However, towards the end of the month, on the 28th, restrictions were increased again - including mandatory mask wearing in shops and on public transport in England - due to fears over the newly detected Omicron variant observed in viral genome sequencing performed in South Africa. Two cases of the new variant had previously been detected in the UK. The following day saw significant expansion to the vaccine rollout including the introduction of second doses for 12 to 15 year olds, third doses for younger adults and fourth doses for people with certain health problems. Health officials encouraged the public to limit social contact and get vaccinated. Some scientists fear Boris Johnson is not doing enough to discourage socialising over Christmas and this could lead to a surge in infections in the new year.

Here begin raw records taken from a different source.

(* ===== verification/NetworkFilter.v ===== *)
(** * The network filter of the private profile

    memcordon-cli/src/bin/memcordon-sealed-agent/linux/network_filter.rs: the compiler
    from the private profile's system-call policy to a cBPF program, its structural
    check, the digest of the instruction words and the installation.  [bpf_run] is the
    machine that the compiler targets, restricted to the six instructions it emits; the
    policy is stated on the call's arguments, without instructions.  The constants of
    the C library are the fields of a class, since their values are not in the
    sources. *)

From S2P Require Import Prelude Decimal Bounded Codec.
From Stdlib Require Import Ascii.
#[local] Open Scope N_scope.

(** ** Instructions *)

Definition BPF_LD_W_ABS : N := 0x20.
Definition BPF_JMP_JEQ_K : N := 0x15.
Definition BPF_JMP_JSET_K : N := 0x45.
Definition BPF_JMP_JA : N := 0x05.
Definition BPF_ALU_AND_K : N := 0x54.
Definition BPF_RET_K : N := 0x06.
Definition SECCOMP_RET_KILL_PROCESS : N := 0x80000000.
Definition SECCOMP_RET_ERRNO : N := 0x00050000.
Definition SECCOMP_RET_ALLOW : N := 0x7fff0000.
Definition KERNEL_FILTER_INSTRUCTION_LIMIT : nat := 4096.

Definition NR_OFFSET : N := 0.
Definition ARCH_OFFSET : N := 4.
Definition ARG0_LOW : N := 16.
Definition ARG0_HIGH : N := 20.
Definition ARG1_LOW : N := 24.
Definition ARG1_HIGH : N := 28.
Definition ARG2_LOW : N := 32.
Definition ARG2_HIGH : N := 36.
Definition ARG3_LOW : N := 40.
Definition ARG3_HIGH : N := 44.

Record sock_filter : Type := { sf_code : N; sf_jt : N; sf_jf : N; sf_k : N }.
Definition instruction (code jt jf k : N) : sock_filter :=
  {| sf_code := code; sf_jt := jt; sf_jf := jf; sf_k := k |}.
Definition load (offset : N) : sock_filter := instruction BPF_LD_W_ABS 0 0 offset.
Definition jump_equal (value on_equal on_other : N) : sock_filter :=
  instruction BPF_JMP_JEQ_K on_equal on_other value.
Definition return_action (value : N) : sock_filter := instruction BPF_RET_K 0 0 value.
Definition errno (value : N) : N := N.lor SECCOMP_RET_ERRNO value.
(** [!mask] of a [u32]. *)
Definition not32 (mask : N) : N := N.ldiff (N.ones 32) mask.

(** ** System calls *)

Inductive NativeAbi : Type := X86_64 | Aarch64.
#[global] Instance NativeAbi_eq_dec : EqDecision NativeAbi.
Proof. solve_decision. Defined.

Record Syscalls : Type := {
  sys_socket : N; sys_socketpair : N; sys_clone : N; sys_clone3 : N; sys_fcntl : N; sys_ioctl : N;
  sys_getsockopt : N; sys_setsockopt : N; sys_prctl : N; sys_prlimit64 : N; sys_arch_prctl : option N;
  sys_accept4 : N; sys_pipe2 : N; sys_dup3 : N; sys_eventfd2 : N; sys_epoll_create1 : N;
  sys_signalfd4 : N; sys_timerfd_create : N
}.

Definition X64_UNCONDITIONAL : list (string * N) := [
  ("read", 0); ("write", 1); ("readv", 19); ("writev", 20); ("pread64", 17); ("pwrite64", 18);
  ("preadv", 295); ("pwritev", 296); ("preadv2", 327); ("pwritev2", 328); ("lseek", 8); ("close", 3);
  ("close_range", 436); ("dup", 32); ("dup2", 33); ("pipe", 22); ("sendfile", 40); ("copy_file_range", 326);
  ("splice", 275); ("tee", 276); ("vmsplice", 278); ("open", 2); ("openat", 257); ("openat2", 437);
  ("creat", 85); ("stat", 4); ("lstat", 6); ("fstat", 5); ("newfstatat", 262); ("statx", 332);
  ("statfs", 137); ("fstatfs", 138); ("access", 21); ("faccessat", 269); ("faccessat2", 439);
  ("getdents", 78); ("getdents64", 217); ("readlink", 89); ("readlinkat", 267); ("getcwd", 79);
  ("chdir", 80); ("fchdir", 81); ("mkdir", 83); ("mkdirat", 258); ("rmdir", 84); ("unlink", 87);
  ("unlinkat", 263); ("rename", 82); ("renameat", 264); ("renameat2", 316); ("link", 86); ("linkat", 265);
  ("symlink", 88); ("symlinkat", 266); ("chmod", 90); ("fchmod", 91); ("fchmodat", 268); ("fchmodat2", 452);
  ("chown", 92); ("fchown", 93); ("lchown", 94); ("fchownat", 260); ("umask", 95); ("truncate", 76);
  ("ftruncate", 77); ("fallocate", 285); ("fsync", 74); ("fdatasync", 75); ("utime", 132); ("utimes", 235);
  ("futimesat", 261); ("utimensat", 280); ("flock", 73); ("getxattr", 191); ("lgetxattr", 192);
  ("fgetxattr", 193); ("listxattr", 194); ("llistxattr", 195); ("flistxattr", 196); ("setxattr", 188);
  ("lsetxattr", 189); ("fsetxattr", 190); ("removexattr", 197); ("lremovexattr", 198); ("fremovexattr", 199);
  ("brk", 12); ("mmap", 9); ("mprotect", 10); ("munmap", 11); ("mremap", 25); ("madvise", 28);
  ("mincore", 27); ("membarrier", 324); ("msync", 26); ("futex", 202); ("futex_waitv", 449);
  ("set_robust_list", 273); ("get_robust_list", 274); ("rseq", 334); ("set_tid_address", 218);
  ("sched_yield", 24); ("sched_getaffinity", 204); ("sched_getscheduler", 145); ("sched_getparam", 143);
  ("getcpu", 309); ("restart_syscall", 219); ("clock_gettime", 228); ("clock_getres", 229);
  ("clock_nanosleep", 230); ("gettimeofday", 96); ("time", 201); ("nanosleep", 35); ("poll", 7);
  ("ppoll", 271); ("select", 23); ("pselect6", 270); ("epoll_create", 213); ("epoll_ctl", 233);
  ("epoll_wait", 232); ("epoll_pwait", 281); ("epoll_pwait2", 441); ("eventfd", 284);
  ("timerfd_settime", 286); ("timerfd_gettime", 287); ("rt_sigaction", 13); ("rt_sigprocmask", 14);
  ("rt_sigpending", 127); ("rt_sigtimedwait", 128); ("rt_sigsuspend", 130); ("rt_sigreturn", 15);
  ("sigaltstack", 131); ("kill", 62); ("tkill", 200); ("tgkill", 234); ("rt_sigqueueinfo", 129);
  ("rt_tgsigqueueinfo", 297); ("signalfd", 282); ("alarm", 37); ("getitimer", 36); ("setitimer", 38);
  ("pause", 34); ("getpid", 39); ("getppid", 110); ("gettid", 186); ("getuid", 102); ("geteuid", 107);
  ("getgid", 104); ("getegid", 108); ("getresuid", 118); ("getresgid", 120); ("getgroups", 115);
  ("capget", 125); ("getpgid", 121); ("getpgrp", 111); ("getsid", 124); ("getrlimit", 97); ("getrusage", 98);
  ("uname", 63); ("sysinfo", 99); ("getrandom", 318); ("fork", 57); ("vfork", 58); ("execve", 59);
  ("execveat", 322); ("wait4", 61); ("waitid", 247); ("exit", 60); ("exit_group", 231); ("setpgid", 109);
  ("setsid", 112); ("bind", 49); ("listen", 50); ("accept", 43); ("connect", 42); ("getsockname", 51);
  ("getpeername", 52); ("shutdown", 48); ("sendto", 44); ("recvfrom", 45)
]%string.
(** What the reader builds encodes back to what it read. *)
Lemma assemble_sound flags phase p r d m :
  settings_ok flags phase (len p) (len r) (len d) (len m) →
  contains_nul p || contains_nul m = false →
  let f := assemble flags phase p r d m in
  featured f ∧ well_formed f ∧ pieces f = [p; r; d; m]
  ∧ frame_flags f = flags ∧ frame_phase f = phase.
Proof.
  intros [H1 H2 _ H4 H5 H6 H7] [Hp Hm]%orb_false_iff f. split_and!.
  - intros E. unfold f, assemble. cbn. by rewrite E.
  - split; unfold f, assemble; cbn.
    + by destruct (negb _).
    + intros path. destruct (N.land flags REPORT =? 0) eqn:E; [done|]. intros [= <-].
      split; [|done]. apply len_positive. apply N.eqb_neq in E. by apply H4.
    + intros report. destruct (N.land flags REPORT =? 0) eqn:E; [done|]. intros [= <-].
      apply len_positive. apply N.eqb_neq in E. by apply H4.
    + intros ph mk Ht E. rewrite Ht in E. destruct (small_cases _ H7) as [->|[->|[->| ->]]]; cbn in E; simplify_eq;
        (split; [|done]); apply len_positive; lia.
  - unfold pieces, marker_of, f, assemble. cbn.
    assert ((if N.land flags REPORT =? 0 then [] else p) = p
            ∧ (if N.land flags REPORT =? 0 then [] else r) = r) as [Ep Er].
    { destruct (N.land flags REPORT =? 0) eqn:E; [|done]. apply N.eqb_eq, H5 in E as [??].
      by rewrite (len_zero p), (len_zero r). }
    repeat f_equal.
    + by destruct (N.land flags REPORT =? 0).
    + by destruct (N.land flags REPORT =? 0).
    + destruct test_support.
      * destruct (small_cases _ H7) as [->|[->|[->| ->]]]; try done. by rewrite (len_zero m) by by apply H6.
      * by rewrite (len_zero m) by (apply H6; auto).
  - unfold frame_flags, f, assemble. cbn. unfold allowed in H1.
    destruct test_support; cbn in H1 |- *.
    + destruct (small_cases _ H1) as [->|[->|[->| ->]]]; done.
    + assert (flags = 0 ∨ flags = 1) as [-> | ->] by (unfold REPORT in H1; lia); done.
  - unfold frame_phase, f, assemble. cbn. destruct test_support; [|symmetry; auto].
    destruct (small_cases _ H7) as [->|[->|[->| ->]]]; done.
Qed.

Lemma well_formed_settings f : well_formed f → frame_length f <= MAX_PAYLOAD →
  settings_ok (frame_flags f) (frame_phase f)
    (len (unwrap_or_default (wf_report_path f))) (len (unwrap_or_default (wf_report f)))
    (len (wf_diagnostics f)) (len (marker_of f)).
Proof.
  intros Hw Hl. destruct f as [d p r b dl].
  pose proof (wf_presence _ Hw) as Hp. pose proof (wf_path _ Hw) as Hq.
  pose proof (wf_document _ Hw) as Hr. pose proof (wf_marker _ Hw) as Hm. cbn in *.
  assert (∀ l, l ≠ [] → 0 < len l) as Hpos.
  { intros [|x l] H; [done|]. unfold len. cbn. lia. }
  assert (frame_phase (Build_WriterFrame d p r b dl) = 0
          ↔ len (marker_of (Build_WriterFrame d p r b dl)) = 0) as Hphase.
  { unfold frame_phase, marker_of. cbn. destruct test_support; [|done].
    destruct b as [[ph m]|]; [|done]. cbn. destruct (Hm ph m eq_refl eq_refl) as [Hne _].
    apply Hpos in Hne. destruct ph; cbn; lia. }
  unfold frame_flags. cbn. split.
  - unfold allowed. destruct test_support, dl, r; done.
  - intros E. unfold frame_phase. by rewrite E.
  - unfold frame_length, pieces in Hl. cbn [fmap list_fmap foldr] in Hl. rewrite N.add_0_r in Hl. done.
  - destruct p as [p|], r as [r|]; try done; cbn; intros H.
    + destruct (Hq p eq_refl). split; apply Hpos; auto.
    + by destruct (test_support && dl).
  - destruct p as [p|], r as [r|]; try done; cbn. by destruct (test_support && dl).
  - done.
  - unfold frame_phase. cbn. destruct test_support; [|done]. by destruct b as [[[] m]|].
Qed.

(** Reading back what a frame encodes gives the frame. *)
Lemma assemble_frame f : featured f → well_formed f →
  assemble (frame_flags f) (frame_phase f) (unwrap_or_default (wf_report_path f))
    (unwrap_or_default (wf_report f)) (wf_diagnostics f) (marker_of f) = f.
Proof.
  intros Hf Hw. destruct f as [d p r b dl]. pose proof (wf_presence _ Hw) as Hp.
  unfold featured in Hf. unfold assemble, frame_flags, frame_phase, marker_of. cbn in *.
  destruct test_support.
  - destruct p, r, dl, b as [[[] m]|]; done.
  - destruct (Hf eq_refl) as [-> ->]. destruct p, r; done.
Qed.

Lemma well_formed_nul f : well_formed f →
  contains_nul (unwrap_or_default (wf_report_path f)) || contains_nul (marker_of f) = false.
Proof.
  intros [_ Hq _ Hm]. apply orb_false_iff. split.
  - destruct (wf_report_path f) as [p|]; [|done]. by apply Hq.
  - unfold marker_of. destruct test_support eqn:Ht; [|done].
    destruct (wf_barrier f) as [[ph m]|] eqn:E; [|done]. cbn. by apply (Hm ph).
Qed.

Lemma byte_range_flags f : frame_flags f < 256 ∧ frame_phase f < 256.
Proof.
  unfold frame_flags, frame_phase. split.
  - destruct (is_some _), (test_support && _); done.
  - destruct test_support; [|done]. by destruct (wf_barrier f) as [[[] ?]|].
Qed.

Lemma read_frame s s' f :
  read s = (s', Ok f) ↔
  featured f ∧ well_formed f ∧ frame_length f <= MAX_PAYLOAD
  ∧ s = {| st_bytes := frame_bytes f; st_error := None |}
  ∧ s' = {| st_bytes := []; st_error := None |}.
Proof.
  rewrite read_layout. split.
  - intros (flags & phase & p & r & d & m & Hf & Hp & Hb & Hc & Hn & -> & -> & ->).
    apply check_settings_Ok in Hc; [|done].
    destruct (assemble_sound _ _ _ _ _ _ Hc Hn) as (H1 & H2 & H3 & H4 & H5).
    unfold frame_length, frame_bytes. rewrite H3, H4, H5. split_and!; try done.
    cbn [fmap list_fmap foldr]. rewrite N.add_0_r. by destruct Hc.
  - intros (Hf & Hw & Hl & -> & ->).
    pose proof (byte_range_flags f) as [??].
    pose proof (well_formed_settings f Hw Hl) as Hs.
    eexists (frame_flags f), (frame_phase f), _, _, _, _.
    split_and!; [done|done| |by apply check_settings_Ok|by apply well_formed_nul|done|done|].
    + destruct Hs as [_ _ Ht _ _ _ _]. unfold MAX_PAYLOAD in Ht.
      repeat (apply Forall_cons; split; [lia|]). constructor.
    + symmetry. by apply assemble_frame.
Qed.
End Feature.

(** The reader accepts exactly the byte strings that the encoder writes, and
    reads the encoded frame back: nothing is lost, no accepted frame has a
    second spelling, and a stream that ends in an error is refused; the encoder
    never exceeds the capacity it was given nor the limit of the format. *)
Theorem writer_frame_canonical (test_support : bool) (f : WriterFrame) :
  (∀ s, (read test_support s).2 = Ok f
     ↔ featured test_support f ∧ st_error s = None
       ∧ ∃ bound, encode test_support f bound = Ok (st_bytes s))
  ∧ (∀ bound out, encode test_support f bound = Ok out → len out <= N.min bound MAX_PAYLOAD).
Proof.
  split.
  - intros s. split.
    + destruct (read test_support s) as [s' r] eqn:E. cbn. intros ->.
      apply read_frame in E as (Hf & Hw & Hl & -> & _). split_and!; [done..|].
      exists MAX_PAYLOAD. apply encode_Ok. split_and!; [done|lia|done].
    + intros (Hf & He & bound & (Hw & Hl & Eo)%encode_Ok).
      assert (read test_support s = ({| st_bytes := []; st_error := None |}, Ok f)) as ->; [|done].
      apply read_frame. split_and!; [done|done|lia| |done].
      destruct s as [b e]. cbn in *. by subst.
  - intros bound out (_ & Hl & ->)%encode_Ok. by rewrite frame_length_bytes.
Qed.

Module FrameExamples.
Definition report_frame : WriterFrame :=
  {| wf_diagnostics := bytes "d"; wf_report_path := Some (bytes "/r"); wf_report := Some (bytes "{}");
     wf_barrier := None; wf_delay_before_write := false |}.

Example report_frame_read :
  (output ← encode false report_frame 64; (read false {| st_bytes := output; st_error := None |}).2)
  = Ok report_frame.
Proof. by vm_compute. Qed.
Example trailing_byte_refused :
  (output ← encode false report_frame 64;
   (read false {| st_bytes := output ++ [zero]; st_error := None |}).2)
  = Err "extra writer frame/input bytes".
Proof. by vm_compute. Qed.
Example capacity_respected :
  encode false report_frame 44 = Err "writer frame exceeds reserved payload capacity".
Proof. by vm_compute. Qed.
End FrameExamples.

== Winter 2021–22: Omicron wave ==

=== December 2021: Omicron proliferates, "Plan B" restrictions ===

On 3 December the first recorded Welsh case of the Omicron variant of the virus was detected. The following day, it was announced that GP surgeries in England would be enabled to defer certain routine health checks and minor surgeries until the end of March, in an effort to help accelerate booster vaccination rollout. By the 7th, 437 Omicron cases had been reported, with the government stating that the variant showed signs of increased transmissibility as compared to the Delta variant. The day prior, many news outlets reported a prediction that Omicron could become the dominant UK variant within a matter of weeks.

On 8 December a suite of new "Plan B" COVID-19 response restrictions were announced in a government press conference to be phased in over the following week. These included remote work recommendations, mandatory face masks in most indoor public venues, and a requirement for people to present an NHS COVID Pass (for England and Wales), negative lateral-flow test, or equivalent Scottish or Northern Irish "Covid passports" to gain entry to certain densely populated venues.

On 10 December the UK Health Security Agency released a briefing that reported findings that the Omicron variant could reduce the efficacy of vaccines, citing a "20- to 40-fold reduction in neutralising activity by
Pfizer 2-dose vaccinee sera for Omicron compared to early pandemic viruses", and "at least 10 fold loss of activity when compared to Delta". However, the briefing also reported that a booster jab could increase vaccine efficacy in the short term to "70 to 75%", leading to increased calls for more booster jab uptake. On the 12th, the education secretary Nadhim Zahawi stated that the first hospital admissions from Omicron in the UK were occurring, and that "a third" of new cases in London could be attributed to the variant. On the 13th, the UK announced its first confirmed death from Omicron. The Prime Minister also announced that a new target was being set to bring forward the date by which all adults would be offered a booster jab to the end of the month, alongside increased rollout measures to help achieve this goal.

On 14 December Scotland announced additional social mixing guidelines, urging residents to limit social mixing to no more than three households, although clarifying that this would not apply on Christmas Day. On the same day, the UK also removed all countries from the travel red list, with Health Secretary Sajid Javid citing the established presence of the Omicron variant in the UK as obviating the purpose of additional travel quarantine restrictions to those countries in which it was initially detected.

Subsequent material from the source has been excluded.